I’m 15 I know there are other people out there with worse problems and have had worse experience’s and are much stronger than me, i look up to these people.

After a traumatic experience i started using drugs as an escape route. I was 13 and taking up to 20 pills of valium a day. I felt safe like no-one could hurt me and i forgot about him about his vile instincts which made him sexually, physically and mentally abuse me. I got by on this for a long time i felt i could manage like this however i knew what i was doing was wrong and this hurt me. I could understand why i hurt to i hurt myself to feel pain that i knew why it hurt. As i got a little bit older the world of stimulants and hallucinogens were unveiled to me.

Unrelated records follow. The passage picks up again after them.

(* ===== verification/ZipInv.v ===== *)
(** What a [FileZip] keeps: the files and the holes of an archive do not overlap,
    every file is in place, and what fails leaves the archive as it was. *)
From S2P Require Import Prelude Files Zip.

(** An entry is a hole, an empty file or a directory, or a file with its data. *)
Inductive item := Hole | Empty | Stored (d : list Z).
Definition member : Type := FileEntry * item.

Definition lo (a : member) : Z := OffsetToLocalFileHeader a.1.
Definition extent (a : member) : Z :=
  match a.2 with Hole => Size a.1 | Empty => 0 | Stored _ => 30 + FileNameLength a.1 + Size a.1 end.
Definition apart (a b : member) : Prop :=
  extent a = 0 \/ extent b = 0 \/ lo a + extent a <= lo b \/ lo b + extent b <= lo a.
Fixpoint all_apart (L : list member) : Prop :=
  match L with [] => True | a :: L => Forall (apart a) L /\ all_apart L end.

Lemma apart_sym a b : apart a b -> apart b a.
Proof. unfold apart. tauto. Qed.
Lemma all_apart_app L x : all_apart (L ++ [x]) <-> all_apart L /\ Forall (fun a => apart a x) L.
Proof.
  induction L as [|a L IH]; cbn [app all_apart]; [split; [done|split; [apply Forall_nil_2|done]]|]. rewrite IH, Forall_app, Forall_singleton, Forall_cons. tauto.
Qed.
Lemma all_apart_insert L i a a' : all_apart L -> L !! i = Some a -> (forall b, apart a b -> apart a' b) -> all_apart (<[i:=a']> L).
Proof.
  revert i. induction L as [|x L IH]; intros [|i] H Hi Hs; try done; destruct H as [H1 H2].
  - injection Hi as ->. split; [|done]. eapply Forall_impl; [exact H1|]. exact Hs.
  - change (<[S i:=a']> (x :: L)) with (x :: <[i:=a']> L). split; [|by apply (IH i)]. apply Forall_insert; [done|].
    apply apart_sym, Hs, apart_sym. rewrite Forall_lookup in H1. by apply (H1 i).
Qed.
Lemma all_apart_lookup L i j a b : all_apart L -> L !! i = Some a -> L !! j = Some b -> i <> j -> apart a b.
Proof.
  revert i j. induction L as [|x L IH]; intros [|i] [|j] H Hi Hj Hne; try done; destruct H as [H1 H2]; rewrite Forall_lookup in H1.
  - injection Hi as ->. by apply (H1 j).
  - injection Hj as ->. apply apart_sym. by apply (H1 i).
  - apply (IH i j); [done|done|done|congruence].
Qed.
Lemma all_apart_perm L K : L ≡ₚ K -> all_apart L -> all_apart K.
Proof.
  induction 1 as [|x L K P IH|x y L|L K M _ IH1 _ IH2]; [done| | |tauto]; cbn [all_apart].
  - intros [H1 H2]. split; [by rewrite <- P|by apply IH].
  - intros [H1 [H2 H3]]. apply Forall_cons in H1 as [H0 H1]. split; [constructor; [by apply apart_sym|done]|by split].
Qed.
Lemma all_apart_filter (P : member -> Prop) `{forall x, Decision (P x)} L : all_apart L -> all_apart (filter P L).
Proof.
  induction L as [|x L IH]; intros H0; [done|]. destruct H0 as [H1 H2]. rewrite filter_cons. destruct (decide (P x)); [|by apply IH].
  split; [|by apply IH]. apply Forall_forall. intros y [_ Hy]%list_elem_of_filter. rewrite Forall_forall in H1. by apply H1.
Qed.
Definition alive (L : list member) : list member := filter (fun a => live a.1) L.
Lemma map_alive L : map fst (alive L) = lives (map fst L).
Proof. unfold alive, lives. induction L as [|a L IH]; [done|]. cbn [map]. rewrite !filter_cons. destruct (decide (live a.1)); [cbn [map]; f_equal|]; exact IH. Qed.
Lemma drop_mem_bytes n : forall m p k, drop n (mem_bytes m p (n + k)) = mem_bytes m (p + Z.of_nat n) k.
Proof. intros m p k. rewrite mem_bytes_app, drop_app_length'; [done|]. by rewrite length_mem_bytes. Qed.

(** What [Open] makes of a directory at the end of a file. *)
Lemma Open_reads z f idx : 0 <= m_CentralDirectoryStart z -> dir_end z < 2 ^ 31 -> len f = dir_end z ->
  zlen (m_FileEntries z) <= 0xffff -> lives (m_FileEntries z) <> [] ->
  Forall (fun e => entry_ok e /\ Signature e = fe_magic /\ tail e <> []) (lives (m_FileEntries z)) ->
  holds (bytes f) (m_CentralDirectoryStart z) (dir_bytes (m_FileEntries z) ++ cd_bytes (end_record z)) ->
  exists g, bytes g = bytes f /\ len g = len f /\ room g = room f /\
    let z2 := mkZip g (lives (m_FileEntries z)) (m_CentralDirectoryStart z) false false [] ZIP_STORE None in
    Open sort f false idx = Some (if idx : bool then ReindexAllEntries sort z2 else z2).
Proof.
  intros Hs Hb Hl Hc Hne Hes Hh. apply holds_app in Hh as [D1 D2]. unfold dir_end in *. assert (Ll := length_lives (m_FileEntries z)).
  assert (Dl : 46 < zlen (dir_bytes (m_FileEntries z))).
  { unfold dir_bytes. destruct (lives (m_FileEntries z)) as [|e es]; [done|]. apply Forall_cons in Hes as [(He & _ & Ht) _]. cbn [map concat]. rewrite length_app.
    assert (F := proj1 (length_fe_bytes e He)). assert (Tl := proj2 He). assert (0 < zlen (tail e)) by (destruct (tail e); [done|cbn [length]; lia]). lia. }
  unfold Open. cbn [andb GetLength File_on_disk]. rewrite Hl, s32_small, u32_id by lia. set (N := _ + _ + 22). rewrite (proj2 (Z.ltb_ge N 23)) by lia.
  set (n := Z.min N _). assert (Hn : 68 <= n <= N) by lia. rewrite (disk_seek f) by lia. cbn [mbind option_bind len]. rewrite Hl. fold N. rewrite (proj2 (Z.ltb_ge (N + - n) 0)) by lia. cbn zeta.
  rewrite disk_read_all by (cbn [pos len]; lia). cbn [bytes len pos room _bErrorFlag]. rewrite length_mem_bytes, Z2Nat.id, Z.eqb_refl by lia.
  replace (Z.to_nat (n - 19)) with (3 + Z.to_nat (n - 22))%nat by lia.
  assert (Dr : drop (Z.to_nat (n - 22)) (mem_bytes (bytes f) (N + - n) (Z.to_nat n)) = cd_bytes (end_record z)).
  { replace (Z.to_nat n) with (Z.to_nat (n - 22) + 22)%nat by lia. rewrite drop_mem_bytes. unfold holds in D2. rewrite <- D2. f_equal. lia. }
  
  rewrite (find_end_last (Z.to_nat (n - 22)) _ (Z.of_nat (length (lives (m_FileEntries z)))) (zlen (dir_bytes (m_FileEntries z))) (m_CentralDirectoryStart z) N
    ltac:(lia) ltac:(lia) ltac:(lia) ltac:(lia) Dr). cbn [mbind option_bind m_uThisDisk m_uDiskWithCD m_uDiskEntriesNo m_uEntriesNumber m_uSize m_uOffset m_ZipCommentLength].
  rewrite !Z.eqb_refl, u32_id, (proj2 (Z.ltb_lt _ N)) by lia. cbn [andb]. rewrite disk_seek_begin by lia. cbn [mbind option_bind]. rewrite disk_read_all by (cbn [pos len]; lia).
  cbn [bytes len pos room _bErrorFlag]. rewrite length_mem_bytes, !Nat2Z.id, Z2Nat.id, Z.eqb_refl by lia. unfold holds in D1. rewrite D1. unfold dir_bytes at 1. rewrite load_lives by done.
  cbn [mbind option_bind]. rewrite (Z.min_l 0) by apply (wrap_range 16 _ ltac:(lia)). eexists. split; [|split; [|split]]; [..|reflexivity]; done.
Qed.
Lemma archive_kept_witness : let z0 := new_zip 1000 in exists z, reached sum31 encode_run decode_run some_date z0 [] z [(str "a", Stored (str "xyz"))] /\
  shows sum31 decode_run z [(str "a", Stored (str "xyz"))] /\
  (forall i nm d, [(str "a", Stored (str "xyz"))] !! i = Some (nm, Stored d) -> GetFileName z i = Some nm /\
     forall pData, exists z', extract z i pData = Some (z', Some d)) /\
  (forall op, legal [(str "a", Stored (str "xyz"))] op -> budget z op -> exists z' r, do_op sum31 encode_run decode_run some_date z op = Some (z', r) /\
     answers [(str "a", Stored (str "xyz"))] op r /\ shows sum31 decode_run z' (after [(str "a", Stored (str "xyz"))] op r)).
Proof.
  intros z0. assert (R : exists z, reached sum31 encode_run decode_run some_date z0 [] z [(str "a", Stored (str "xyz"))]).
  { set (op := Add (str "a") (str "xyz") 0). assert (H : snd <$> do_op sum31 encode_run decode_run some_date z0 op = Some (Bool true)) by (vm_compute; done).
    destruct (do_op sum31 encode_run decode_run some_date z0 op) as [[z r]|] eqn:E; [|done]. injection H as ->. exists z.
    apply (reached_step sum31 encode_run decode_run some_date z0 [] z0 [] op z (Bool true)); [apply reached_start|done|vm_compute; done|exact E]. }
  destruct R as [z R]. exists z. split; [exact R|].
  apply (archive_kept sum31 encode_run decode_run some_date sum31_range some_date_range encode_run_law z0 [] z); [apply new_shows|exact R].
Defined.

It made me feel better like i was a different person and i forgot all my memories. I used these in all different forms, speed, coke, e’s, acid, salvia, weed, shrooms, MDMA regularly up to 7 days a week, when i couldn’t use these i used my good old friend valium. And that was the problem they were my friends, My world and people started to notice. My mum got me help. I was angry, frustrated i didn’t want to talk but slowly i came round to the idea. I opened up…a bit and i was subscribed anti-depressants. I don’t feel them working, even when i misuse them. I took a whole 2months prescription in an hour just to feel something but i just threw them up. When i don’t take drugs i get awful flashbacks i can feel him on me. I self harm to a serious degree to forget for a short while. I use still not as much but enough to help me one moment at a time. They keep telling me its only short term solutions as if i didn’t know, but its not a short term thing is it if your staying on it. I lie to them tell them tell them everything is fine and i feel good. Tell them i’m clean and they leave me alone. I’m an A* Student hoping to go to study high level degrees but i’m still a class A f–k up wishing her life would end.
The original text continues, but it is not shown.